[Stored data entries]
= Beginning of Section =

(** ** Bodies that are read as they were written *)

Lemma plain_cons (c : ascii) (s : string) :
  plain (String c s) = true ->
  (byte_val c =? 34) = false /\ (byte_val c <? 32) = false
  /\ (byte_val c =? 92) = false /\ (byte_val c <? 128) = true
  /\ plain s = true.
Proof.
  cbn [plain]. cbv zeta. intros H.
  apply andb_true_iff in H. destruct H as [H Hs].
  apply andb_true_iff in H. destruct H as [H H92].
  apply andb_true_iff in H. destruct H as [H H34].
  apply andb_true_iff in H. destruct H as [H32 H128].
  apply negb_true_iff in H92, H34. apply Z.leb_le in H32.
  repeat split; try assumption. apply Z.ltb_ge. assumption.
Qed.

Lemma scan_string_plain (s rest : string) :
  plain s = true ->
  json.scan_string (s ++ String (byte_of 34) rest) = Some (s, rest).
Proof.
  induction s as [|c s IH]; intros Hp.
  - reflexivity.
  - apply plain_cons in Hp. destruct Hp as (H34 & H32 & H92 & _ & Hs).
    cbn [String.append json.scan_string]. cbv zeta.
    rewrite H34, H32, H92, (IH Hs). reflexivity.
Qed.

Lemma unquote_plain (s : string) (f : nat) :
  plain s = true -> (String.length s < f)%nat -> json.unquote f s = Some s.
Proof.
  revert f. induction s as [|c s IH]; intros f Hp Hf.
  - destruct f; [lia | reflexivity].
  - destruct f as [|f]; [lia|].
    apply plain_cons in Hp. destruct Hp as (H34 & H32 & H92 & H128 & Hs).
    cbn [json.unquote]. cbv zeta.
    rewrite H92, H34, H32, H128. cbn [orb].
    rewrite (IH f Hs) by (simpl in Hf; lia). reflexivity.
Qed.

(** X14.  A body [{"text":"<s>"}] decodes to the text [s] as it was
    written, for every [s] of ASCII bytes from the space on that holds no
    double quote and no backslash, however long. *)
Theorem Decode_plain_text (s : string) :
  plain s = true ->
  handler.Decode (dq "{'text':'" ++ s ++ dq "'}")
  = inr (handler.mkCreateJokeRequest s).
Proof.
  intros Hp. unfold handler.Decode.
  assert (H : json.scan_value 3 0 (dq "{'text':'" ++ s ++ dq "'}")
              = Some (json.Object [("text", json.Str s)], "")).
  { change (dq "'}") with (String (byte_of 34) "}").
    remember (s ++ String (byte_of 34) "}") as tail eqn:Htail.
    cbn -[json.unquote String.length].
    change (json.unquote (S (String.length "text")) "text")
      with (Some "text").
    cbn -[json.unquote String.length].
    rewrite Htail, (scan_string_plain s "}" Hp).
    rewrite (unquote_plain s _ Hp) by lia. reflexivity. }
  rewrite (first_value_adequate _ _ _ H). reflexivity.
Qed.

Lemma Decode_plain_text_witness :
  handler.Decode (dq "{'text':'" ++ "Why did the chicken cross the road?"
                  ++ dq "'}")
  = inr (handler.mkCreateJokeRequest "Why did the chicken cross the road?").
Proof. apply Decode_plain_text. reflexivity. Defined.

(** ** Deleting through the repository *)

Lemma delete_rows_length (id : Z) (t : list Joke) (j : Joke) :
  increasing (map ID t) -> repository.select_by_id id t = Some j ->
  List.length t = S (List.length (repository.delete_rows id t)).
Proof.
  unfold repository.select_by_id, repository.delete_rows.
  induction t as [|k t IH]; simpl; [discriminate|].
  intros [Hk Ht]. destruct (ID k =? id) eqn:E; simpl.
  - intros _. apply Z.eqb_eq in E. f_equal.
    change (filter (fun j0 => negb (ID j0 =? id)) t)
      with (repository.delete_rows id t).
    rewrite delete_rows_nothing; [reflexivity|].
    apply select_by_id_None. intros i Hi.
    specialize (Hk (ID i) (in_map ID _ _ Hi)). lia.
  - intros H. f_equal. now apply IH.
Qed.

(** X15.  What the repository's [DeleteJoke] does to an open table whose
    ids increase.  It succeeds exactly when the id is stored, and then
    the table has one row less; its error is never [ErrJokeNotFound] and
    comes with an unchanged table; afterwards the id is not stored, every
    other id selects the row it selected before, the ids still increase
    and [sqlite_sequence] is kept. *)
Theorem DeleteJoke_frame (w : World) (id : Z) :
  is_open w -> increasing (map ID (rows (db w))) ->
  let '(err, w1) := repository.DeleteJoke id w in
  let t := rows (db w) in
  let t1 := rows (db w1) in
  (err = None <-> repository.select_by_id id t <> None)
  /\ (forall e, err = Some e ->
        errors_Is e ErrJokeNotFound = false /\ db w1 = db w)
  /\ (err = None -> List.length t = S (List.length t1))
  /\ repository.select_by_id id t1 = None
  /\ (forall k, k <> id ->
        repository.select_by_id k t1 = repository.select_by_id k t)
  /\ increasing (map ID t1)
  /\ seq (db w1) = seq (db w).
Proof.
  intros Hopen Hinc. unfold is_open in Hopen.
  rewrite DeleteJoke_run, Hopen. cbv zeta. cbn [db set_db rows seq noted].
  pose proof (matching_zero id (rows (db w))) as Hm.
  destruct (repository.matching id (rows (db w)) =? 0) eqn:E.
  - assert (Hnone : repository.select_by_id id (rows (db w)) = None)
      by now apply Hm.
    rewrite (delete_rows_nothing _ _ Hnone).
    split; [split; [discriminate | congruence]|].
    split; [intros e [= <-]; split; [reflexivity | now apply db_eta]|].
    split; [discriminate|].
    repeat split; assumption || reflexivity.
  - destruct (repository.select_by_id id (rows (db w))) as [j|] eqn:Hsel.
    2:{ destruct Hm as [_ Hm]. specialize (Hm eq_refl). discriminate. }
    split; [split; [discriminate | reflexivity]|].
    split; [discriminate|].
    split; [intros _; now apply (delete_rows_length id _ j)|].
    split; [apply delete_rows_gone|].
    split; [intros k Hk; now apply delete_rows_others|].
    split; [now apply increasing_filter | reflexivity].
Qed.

= End of Section =
= Beginning of Section =

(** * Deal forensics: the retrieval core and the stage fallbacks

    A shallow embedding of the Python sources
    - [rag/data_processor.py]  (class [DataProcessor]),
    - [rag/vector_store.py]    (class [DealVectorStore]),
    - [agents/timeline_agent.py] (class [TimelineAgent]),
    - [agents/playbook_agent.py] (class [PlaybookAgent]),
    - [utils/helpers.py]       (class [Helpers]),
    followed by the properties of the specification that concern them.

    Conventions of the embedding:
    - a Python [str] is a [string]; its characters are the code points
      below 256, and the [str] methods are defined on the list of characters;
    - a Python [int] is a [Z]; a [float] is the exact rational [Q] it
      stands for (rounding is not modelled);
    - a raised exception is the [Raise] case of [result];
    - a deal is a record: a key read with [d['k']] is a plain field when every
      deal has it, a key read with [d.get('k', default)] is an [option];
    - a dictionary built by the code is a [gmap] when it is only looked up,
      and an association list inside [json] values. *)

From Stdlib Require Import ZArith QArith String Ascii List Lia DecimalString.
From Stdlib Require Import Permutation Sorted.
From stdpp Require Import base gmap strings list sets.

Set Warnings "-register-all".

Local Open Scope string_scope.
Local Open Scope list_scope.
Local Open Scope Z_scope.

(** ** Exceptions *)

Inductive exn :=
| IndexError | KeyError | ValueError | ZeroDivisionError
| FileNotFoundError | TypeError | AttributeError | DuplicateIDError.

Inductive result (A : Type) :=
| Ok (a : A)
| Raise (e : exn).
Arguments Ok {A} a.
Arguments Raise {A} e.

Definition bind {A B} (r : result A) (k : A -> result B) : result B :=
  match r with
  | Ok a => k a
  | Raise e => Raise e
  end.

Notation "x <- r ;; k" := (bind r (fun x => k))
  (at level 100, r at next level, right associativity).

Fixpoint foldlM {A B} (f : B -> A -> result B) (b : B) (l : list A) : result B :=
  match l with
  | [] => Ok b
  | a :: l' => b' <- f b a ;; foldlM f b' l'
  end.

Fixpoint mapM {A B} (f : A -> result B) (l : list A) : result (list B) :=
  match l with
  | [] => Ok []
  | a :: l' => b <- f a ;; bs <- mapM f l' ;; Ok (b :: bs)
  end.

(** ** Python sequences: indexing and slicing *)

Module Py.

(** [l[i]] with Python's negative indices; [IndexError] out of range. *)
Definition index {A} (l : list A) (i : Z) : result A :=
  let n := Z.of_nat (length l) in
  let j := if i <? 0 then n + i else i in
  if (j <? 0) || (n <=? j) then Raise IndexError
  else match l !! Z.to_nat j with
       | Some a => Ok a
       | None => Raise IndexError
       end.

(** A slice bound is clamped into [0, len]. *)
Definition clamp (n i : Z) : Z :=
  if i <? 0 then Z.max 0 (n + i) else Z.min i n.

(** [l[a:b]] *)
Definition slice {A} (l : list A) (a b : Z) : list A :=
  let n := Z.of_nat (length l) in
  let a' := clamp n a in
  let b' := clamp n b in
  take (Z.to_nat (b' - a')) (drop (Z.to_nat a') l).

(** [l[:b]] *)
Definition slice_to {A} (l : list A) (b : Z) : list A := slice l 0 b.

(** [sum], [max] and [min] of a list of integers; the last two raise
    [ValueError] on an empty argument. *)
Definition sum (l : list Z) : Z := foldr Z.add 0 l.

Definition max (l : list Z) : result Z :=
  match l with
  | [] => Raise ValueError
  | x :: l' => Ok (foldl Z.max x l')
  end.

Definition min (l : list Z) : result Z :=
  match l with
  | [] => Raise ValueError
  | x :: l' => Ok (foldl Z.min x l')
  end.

= End of Section =

Among the lines of the records, copy out each one that contains the word "increase".

    ids increase.  It succeeds exactly when the id is stored, and then
    other id selects the row it selected before, the ids still increase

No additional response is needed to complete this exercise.